## DATA EXTRACT:
====
(** * Health tracker of the RPC gateway (health/tracker.go)

    A shallow embedding of the [Tracker] of [health/tracker.go]: the two
    key→record stores, the key expansion, the cordon flag, the windowed
    reset and the block-number watermark / lag cascade, followed by the
    properties of the specification that concern them.

    Modelling conventions.
    - The program is read sequentially: one operation runs to its end
      before the next one starts.  The [sync.Map] stores become finite
      maps ([gmap]); a [*TrackedMetrics] or [*NetworkMetadata] pointer is
      identified with the key under which the store holds it (no two keys
      ever share a record), so a store through a pointer is an [alter] of
      the map at that key.
    - An [int64] is a [Z]; the arithmetic of the code ([Add], [-]) is
      written with its two's-complement wrap-around ([wrap64]).
    - A [float64] is an IEEE-754 binary64 value ([spec_float] at precision
      53 and maximal exponent 1024).
    - The logger and the telemetry gauges are sinks outside the tracker;
      writes to them are left out. *)

From Stdlib Require Import ZArith Floats.SpecFloat.
From stdpp Require Import gmap strings list fin_maps.

Local Open Scope Z_scope.

(** ** int64 *)

Definition min_int64 : Z := - 2 ^ 63.
Definition max_int64 : Z := 2 ^ 63 - 1.

Definition int64_range (z : Z) : Prop := min_int64 ≤ z ≤ max_int64.

Definition wrap64 (z : Z) : Z := (z + 2 ^ 63) `mod` 2 ^ 64 - 2 ^ 63.

Definition add64 (a b : Z) : Z := wrap64 (a + b).
Definition sub64 (a b : Z) : Z := wrap64 (a - b).

(** ** float64 *)

Definition float64 : Type := spec_float.

Definition float64_zero : float64 := S754_zero false.

(** The conversion [float64(x)] of an [int64]: round to nearest, ties to
    even. *)
Definition float64_of_int64 (z : Z) : float64 :=
  binary_normalize 53 1024 z 0 false.

Definition float64_div (a b : float64) : float64 := SFdiv 53 1024 a b.

(** ** Key types *)

Record tripletKey : Type := TripletKey {
  tk_ups : string;
  tk_network : string;
  tk_method : string
}.

Record duoKey : Type := DuoKey {
  dk_ups : string;
  dk_network : string
}.

#[global] Instance tripletKey_eq_dec : EqDecision tripletKey.
Proof. solve_decision. Defined.

#[global] Instance duoKey_eq_dec : EqDecision duoKey.
Proof. solve_decision. Defined.

Definition tripletKey_to_tuple (k : tripletKey) : string * string * string :=
  (tk_ups k, tk_network k, tk_method k).

Definition tripletKey_of_tuple (p : string * string * string) : tripletKey :=
  TripletKey p.1.1 p.1.2 p.2.

Lemma tripletKey_of_to_tuple (k : tripletKey) :
  tripletKey_of_tuple (tripletKey_to_tuple k) = k.
Proof. by destruct k. Qed.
====
## ASSIGNMENT:
Make sure that every entry above is copied out exactly as it stands.

## COMPLETED EXERCISE:
(** * Health tracker of the RPC gateway (health/tracker.go)

    A shallow embedding of the [Tracker] of [health/tracker.go]: the two
    key→record stores, the key expansion, the cordon flag, the windowed
    reset and the block-number watermark / lag cascade, followed by the
    properties of the specification that concern them.

    Modelling conventions.
    - The program is read sequentially: one operation runs to its end
      before the next one starts.  The [sync.Map] stores become finite
      maps ([gmap]); a [*TrackedMetrics] or [*NetworkMetadata] pointer is
      identified with the key under which the store holds it (no two keys
      ever share a record), so a store through a pointer is an [alter] of
      the map at that key.
    - An [int64] is a [Z]; the arithmetic of the code ([Add], [-]) is
      written with its two's-complement wrap-around ([wrap64]).
    - A [float64] is an IEEE-754 binary64 value ([spec_float] at precision
      53 and maximal exponent 1024).
    - The logger and the telemetry gauges are sinks outside the tracker;
      writes to them are left out. *)

From Stdlib Require Import ZArith Floats.SpecFloat.
From stdpp Require Import gmap strings list fin_maps.

Local Open Scope Z_scope.

(** ** int64 *)

Definition min_int64 : Z := - 2 ^ 63.
Definition max_int64 : Z := 2 ^ 63 - 1.

Definition int64_range (z : Z) : Prop := min_int64 ≤ z ≤ max_int64.

Definition wrap64 (z : Z) : Z := (z + 2 ^ 63) `mod` 2 ^ 64 - 2 ^ 63.

Definition add64 (a b : Z) : Z := wrap64 (a + b).
Definition sub64 (a b : Z) : Z := wrap64 (a - b).

(** ** float64 *)

Definition float64 : Type := spec_float.

Definition float64_zero : float64 := S754_zero false.

(** The conversion [float64(x)] of an [int64]: round to nearest, ties to
    even. *)
Definition float64_of_int64 (z : Z) : float64 :=
  binary_normalize 53 1024 z 0 false.

Definition float64_div (a b : float64) : float64 := SFdiv 53 1024 a b.

(** ** Key types *)

Record tripletKey : Type := TripletKey {
  tk_ups : string;
  tk_network : string;
  tk_method : string
}.

Record duoKey : Type := DuoKey {
  dk_ups : string;
  dk_network : string
}.

#[global] Instance tripletKey_eq_dec : EqDecision tripletKey.
Proof. solve_decision. Defined.

#[global] Instance duoKey_eq_dec : EqDecision duoKey.
Proof. solve_decision. Defined.

Definition tripletKey_to_tuple (k : tripletKey) : string * string * string :=
  (tk_ups k, tk_network k, tk_method k).

Definition tripletKey_of_tuple (p : string * string * string) : tripletKey :=
  TripletKey p.1.1 p.1.2 p.2.

Lemma tripletKey_of_to_tuple (k : tripletKey) :
  tripletKey_of_tuple (tripletKey_to_tuple k) = k.
Proof. by destruct k. Qed.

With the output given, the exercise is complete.